--- RECORDS FOR PROCESSING ---
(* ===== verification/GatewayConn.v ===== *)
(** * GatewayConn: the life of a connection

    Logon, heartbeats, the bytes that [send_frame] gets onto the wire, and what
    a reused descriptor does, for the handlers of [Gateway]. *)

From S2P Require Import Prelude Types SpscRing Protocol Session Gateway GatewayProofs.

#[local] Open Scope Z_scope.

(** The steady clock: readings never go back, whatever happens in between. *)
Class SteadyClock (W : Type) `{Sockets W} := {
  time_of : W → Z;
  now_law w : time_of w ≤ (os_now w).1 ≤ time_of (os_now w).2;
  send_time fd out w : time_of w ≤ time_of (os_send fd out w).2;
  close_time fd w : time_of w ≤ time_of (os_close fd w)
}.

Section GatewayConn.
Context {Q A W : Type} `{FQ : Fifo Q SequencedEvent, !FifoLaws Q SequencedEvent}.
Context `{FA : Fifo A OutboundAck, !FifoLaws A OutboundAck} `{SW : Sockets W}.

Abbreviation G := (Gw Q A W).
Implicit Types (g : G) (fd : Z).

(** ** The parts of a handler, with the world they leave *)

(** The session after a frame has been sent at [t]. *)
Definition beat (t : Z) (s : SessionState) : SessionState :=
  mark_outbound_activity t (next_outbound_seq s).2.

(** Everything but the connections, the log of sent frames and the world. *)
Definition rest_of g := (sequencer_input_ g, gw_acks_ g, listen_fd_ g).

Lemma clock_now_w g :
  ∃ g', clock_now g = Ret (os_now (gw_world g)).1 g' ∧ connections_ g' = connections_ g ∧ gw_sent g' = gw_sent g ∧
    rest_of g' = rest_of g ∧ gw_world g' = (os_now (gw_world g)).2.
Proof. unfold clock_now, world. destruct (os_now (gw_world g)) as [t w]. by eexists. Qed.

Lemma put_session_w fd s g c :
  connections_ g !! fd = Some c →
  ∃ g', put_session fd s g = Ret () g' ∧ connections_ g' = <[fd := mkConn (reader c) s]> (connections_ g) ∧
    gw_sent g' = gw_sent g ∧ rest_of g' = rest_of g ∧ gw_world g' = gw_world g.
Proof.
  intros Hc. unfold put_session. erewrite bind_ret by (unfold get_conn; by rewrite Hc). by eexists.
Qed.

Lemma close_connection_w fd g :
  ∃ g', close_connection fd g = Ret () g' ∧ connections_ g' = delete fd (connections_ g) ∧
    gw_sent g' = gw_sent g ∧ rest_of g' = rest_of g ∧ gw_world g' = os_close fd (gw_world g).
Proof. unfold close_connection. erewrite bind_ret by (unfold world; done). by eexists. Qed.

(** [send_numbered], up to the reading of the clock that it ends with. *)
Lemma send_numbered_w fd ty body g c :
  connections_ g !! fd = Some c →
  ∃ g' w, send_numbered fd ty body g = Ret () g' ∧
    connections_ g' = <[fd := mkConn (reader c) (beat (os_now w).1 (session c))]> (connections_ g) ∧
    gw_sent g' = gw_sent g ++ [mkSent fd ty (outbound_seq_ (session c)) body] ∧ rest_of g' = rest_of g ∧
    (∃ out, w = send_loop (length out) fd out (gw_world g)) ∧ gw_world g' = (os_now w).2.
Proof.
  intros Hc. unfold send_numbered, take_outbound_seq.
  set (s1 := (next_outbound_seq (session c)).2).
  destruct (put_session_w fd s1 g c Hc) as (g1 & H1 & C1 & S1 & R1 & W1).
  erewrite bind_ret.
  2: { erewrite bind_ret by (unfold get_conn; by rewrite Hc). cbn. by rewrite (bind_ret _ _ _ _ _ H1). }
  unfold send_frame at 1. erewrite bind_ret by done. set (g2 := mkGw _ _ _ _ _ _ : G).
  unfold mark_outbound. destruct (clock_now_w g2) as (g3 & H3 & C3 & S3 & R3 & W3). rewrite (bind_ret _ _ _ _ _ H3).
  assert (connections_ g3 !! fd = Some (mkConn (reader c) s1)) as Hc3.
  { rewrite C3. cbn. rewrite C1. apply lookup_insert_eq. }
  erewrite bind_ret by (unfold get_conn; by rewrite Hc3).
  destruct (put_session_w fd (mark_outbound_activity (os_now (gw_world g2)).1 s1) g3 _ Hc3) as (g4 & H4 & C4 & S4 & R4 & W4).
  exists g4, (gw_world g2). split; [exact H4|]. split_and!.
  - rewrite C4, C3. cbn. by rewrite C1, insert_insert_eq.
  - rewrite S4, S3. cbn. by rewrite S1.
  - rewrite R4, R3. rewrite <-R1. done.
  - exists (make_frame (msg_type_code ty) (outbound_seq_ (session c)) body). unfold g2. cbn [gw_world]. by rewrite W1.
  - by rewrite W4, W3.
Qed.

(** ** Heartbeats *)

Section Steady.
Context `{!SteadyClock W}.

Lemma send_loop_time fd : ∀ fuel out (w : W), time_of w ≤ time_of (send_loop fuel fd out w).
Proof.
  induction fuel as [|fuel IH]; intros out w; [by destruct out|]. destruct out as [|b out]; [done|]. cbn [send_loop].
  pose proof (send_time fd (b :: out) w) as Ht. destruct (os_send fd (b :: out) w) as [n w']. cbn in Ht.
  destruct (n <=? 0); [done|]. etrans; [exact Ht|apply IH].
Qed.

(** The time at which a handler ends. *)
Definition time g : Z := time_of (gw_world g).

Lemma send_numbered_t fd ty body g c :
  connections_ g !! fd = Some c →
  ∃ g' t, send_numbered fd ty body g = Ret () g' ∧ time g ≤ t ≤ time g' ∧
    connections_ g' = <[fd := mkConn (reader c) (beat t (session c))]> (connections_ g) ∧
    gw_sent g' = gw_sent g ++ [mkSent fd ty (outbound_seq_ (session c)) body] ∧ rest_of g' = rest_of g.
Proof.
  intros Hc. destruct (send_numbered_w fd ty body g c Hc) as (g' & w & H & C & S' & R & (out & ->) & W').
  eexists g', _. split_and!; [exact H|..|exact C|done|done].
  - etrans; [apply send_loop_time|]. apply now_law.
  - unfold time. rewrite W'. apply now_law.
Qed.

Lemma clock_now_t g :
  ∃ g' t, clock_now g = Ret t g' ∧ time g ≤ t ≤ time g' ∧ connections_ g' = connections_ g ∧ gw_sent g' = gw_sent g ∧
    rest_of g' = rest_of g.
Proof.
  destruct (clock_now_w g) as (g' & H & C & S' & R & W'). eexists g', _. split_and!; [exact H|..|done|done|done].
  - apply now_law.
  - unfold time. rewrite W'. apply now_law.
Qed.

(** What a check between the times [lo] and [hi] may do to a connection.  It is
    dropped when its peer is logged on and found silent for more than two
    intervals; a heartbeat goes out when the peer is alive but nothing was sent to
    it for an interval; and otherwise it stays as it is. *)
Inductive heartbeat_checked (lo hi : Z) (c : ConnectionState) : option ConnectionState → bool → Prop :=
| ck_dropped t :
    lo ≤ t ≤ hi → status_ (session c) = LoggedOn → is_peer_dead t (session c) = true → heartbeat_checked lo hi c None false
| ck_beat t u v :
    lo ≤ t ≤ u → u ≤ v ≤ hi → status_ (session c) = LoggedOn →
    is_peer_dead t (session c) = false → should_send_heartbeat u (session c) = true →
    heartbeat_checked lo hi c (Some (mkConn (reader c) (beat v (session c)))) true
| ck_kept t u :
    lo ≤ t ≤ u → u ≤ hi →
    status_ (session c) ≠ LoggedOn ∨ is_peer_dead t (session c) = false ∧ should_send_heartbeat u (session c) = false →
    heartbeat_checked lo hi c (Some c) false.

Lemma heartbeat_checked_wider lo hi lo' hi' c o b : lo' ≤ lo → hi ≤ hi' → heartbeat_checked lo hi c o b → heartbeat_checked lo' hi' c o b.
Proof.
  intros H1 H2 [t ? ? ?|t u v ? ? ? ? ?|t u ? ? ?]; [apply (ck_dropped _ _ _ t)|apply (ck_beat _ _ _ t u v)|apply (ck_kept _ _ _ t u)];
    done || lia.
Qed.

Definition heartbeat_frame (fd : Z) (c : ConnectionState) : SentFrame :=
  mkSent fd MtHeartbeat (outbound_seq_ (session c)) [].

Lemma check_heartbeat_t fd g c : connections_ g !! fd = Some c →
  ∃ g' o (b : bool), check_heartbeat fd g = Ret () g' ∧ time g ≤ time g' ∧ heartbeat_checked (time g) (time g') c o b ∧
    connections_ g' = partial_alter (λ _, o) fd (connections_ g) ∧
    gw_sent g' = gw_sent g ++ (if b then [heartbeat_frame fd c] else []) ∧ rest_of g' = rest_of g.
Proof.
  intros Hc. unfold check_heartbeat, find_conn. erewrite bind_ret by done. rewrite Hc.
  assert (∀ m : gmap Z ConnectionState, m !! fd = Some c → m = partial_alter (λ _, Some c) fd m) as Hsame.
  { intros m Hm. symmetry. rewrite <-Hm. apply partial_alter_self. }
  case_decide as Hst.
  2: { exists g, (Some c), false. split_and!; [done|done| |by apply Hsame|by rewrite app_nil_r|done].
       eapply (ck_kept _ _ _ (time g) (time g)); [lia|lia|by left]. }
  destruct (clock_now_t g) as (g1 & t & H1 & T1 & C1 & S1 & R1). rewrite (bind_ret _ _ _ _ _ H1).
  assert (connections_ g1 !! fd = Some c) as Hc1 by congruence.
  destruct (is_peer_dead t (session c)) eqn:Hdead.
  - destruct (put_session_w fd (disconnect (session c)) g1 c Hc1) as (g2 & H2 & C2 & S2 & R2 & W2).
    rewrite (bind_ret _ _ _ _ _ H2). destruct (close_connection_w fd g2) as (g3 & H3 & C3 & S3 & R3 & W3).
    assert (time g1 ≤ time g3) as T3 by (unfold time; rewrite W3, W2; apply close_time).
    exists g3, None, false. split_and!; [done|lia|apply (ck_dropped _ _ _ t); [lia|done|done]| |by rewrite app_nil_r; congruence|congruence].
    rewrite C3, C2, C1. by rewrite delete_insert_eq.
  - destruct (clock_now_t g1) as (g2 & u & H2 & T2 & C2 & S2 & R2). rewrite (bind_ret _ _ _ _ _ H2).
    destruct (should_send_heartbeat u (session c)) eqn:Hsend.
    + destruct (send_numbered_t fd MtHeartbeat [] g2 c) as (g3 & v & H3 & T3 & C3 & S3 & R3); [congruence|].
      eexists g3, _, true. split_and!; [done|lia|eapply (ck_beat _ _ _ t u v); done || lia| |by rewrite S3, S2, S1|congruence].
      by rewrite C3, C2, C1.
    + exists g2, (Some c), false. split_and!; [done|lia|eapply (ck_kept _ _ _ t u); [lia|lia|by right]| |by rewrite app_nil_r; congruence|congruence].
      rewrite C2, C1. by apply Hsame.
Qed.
---
--- RECORDS FOR PROCESSING ---
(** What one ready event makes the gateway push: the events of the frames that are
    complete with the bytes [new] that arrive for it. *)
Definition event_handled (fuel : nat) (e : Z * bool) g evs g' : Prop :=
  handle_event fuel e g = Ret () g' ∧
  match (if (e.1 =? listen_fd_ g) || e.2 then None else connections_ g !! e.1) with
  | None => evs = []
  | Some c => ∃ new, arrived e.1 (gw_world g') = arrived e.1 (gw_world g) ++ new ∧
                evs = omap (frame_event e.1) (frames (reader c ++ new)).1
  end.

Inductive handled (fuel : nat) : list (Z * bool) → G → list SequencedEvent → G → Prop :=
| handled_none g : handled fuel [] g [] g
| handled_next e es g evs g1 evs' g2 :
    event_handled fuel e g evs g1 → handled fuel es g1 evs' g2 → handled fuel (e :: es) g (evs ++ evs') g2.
---
• REQUIRED WORK: Every line above from the line with "intros Hc. unfold check_heartbeat, find_conn." to the line with "rewrite C3, C2, C1. by" is wanted, ends included; write them out exactly and add no other line.

• ANSWER TO THIS PROBLEM:
  intros Hc. unfold check_heartbeat, find_conn. erewrite bind_ret by done. rewrite Hc.
  assert (∀ m : gmap Z ConnectionState, m !! fd = Some c → m = partial_alter (λ _, Some c) fd m) as Hsame.
  { intros m Hm. symmetry. rewrite <-Hm. apply partial_alter_self. }
  case_decide as Hst.
  2: { exists g, (Some c), false. split_and!; [done|done| |by apply Hsame|by rewrite app_nil_r|done].
       eapply (ck_kept _ _ _ (time g) (time g)); [lia|lia|by left]. }
  destruct (clock_now_t g) as (g1 & t & H1 & T1 & C1 & S1 & R1). rewrite (bind_ret _ _ _ _ _ H1).
  assert (connections_ g1 !! fd = Some c) as Hc1 by congruence.
  destruct (is_peer_dead t (session c)) eqn:Hdead.
  - destruct (put_session_w fd (disconnect (session c)) g1 c Hc1) as (g2 & H2 & C2 & S2 & R2 & W2).
    rewrite (bind_ret _ _ _ _ _ H2). destruct (close_connection_w fd g2) as (g3 & H3 & C3 & S3 & R3 & W3).
    assert (time g1 ≤ time g3) as T3 by (unfold time; rewrite W3, W2; apply close_time).
    exists g3, None, false. split_and!; [done|lia|apply (ck_dropped _ _ _ t); [lia|done|done]| |by rewrite app_nil_r; congruence|congruence].
    rewrite C3, C2, C1. by rewrite delete_insert_eq.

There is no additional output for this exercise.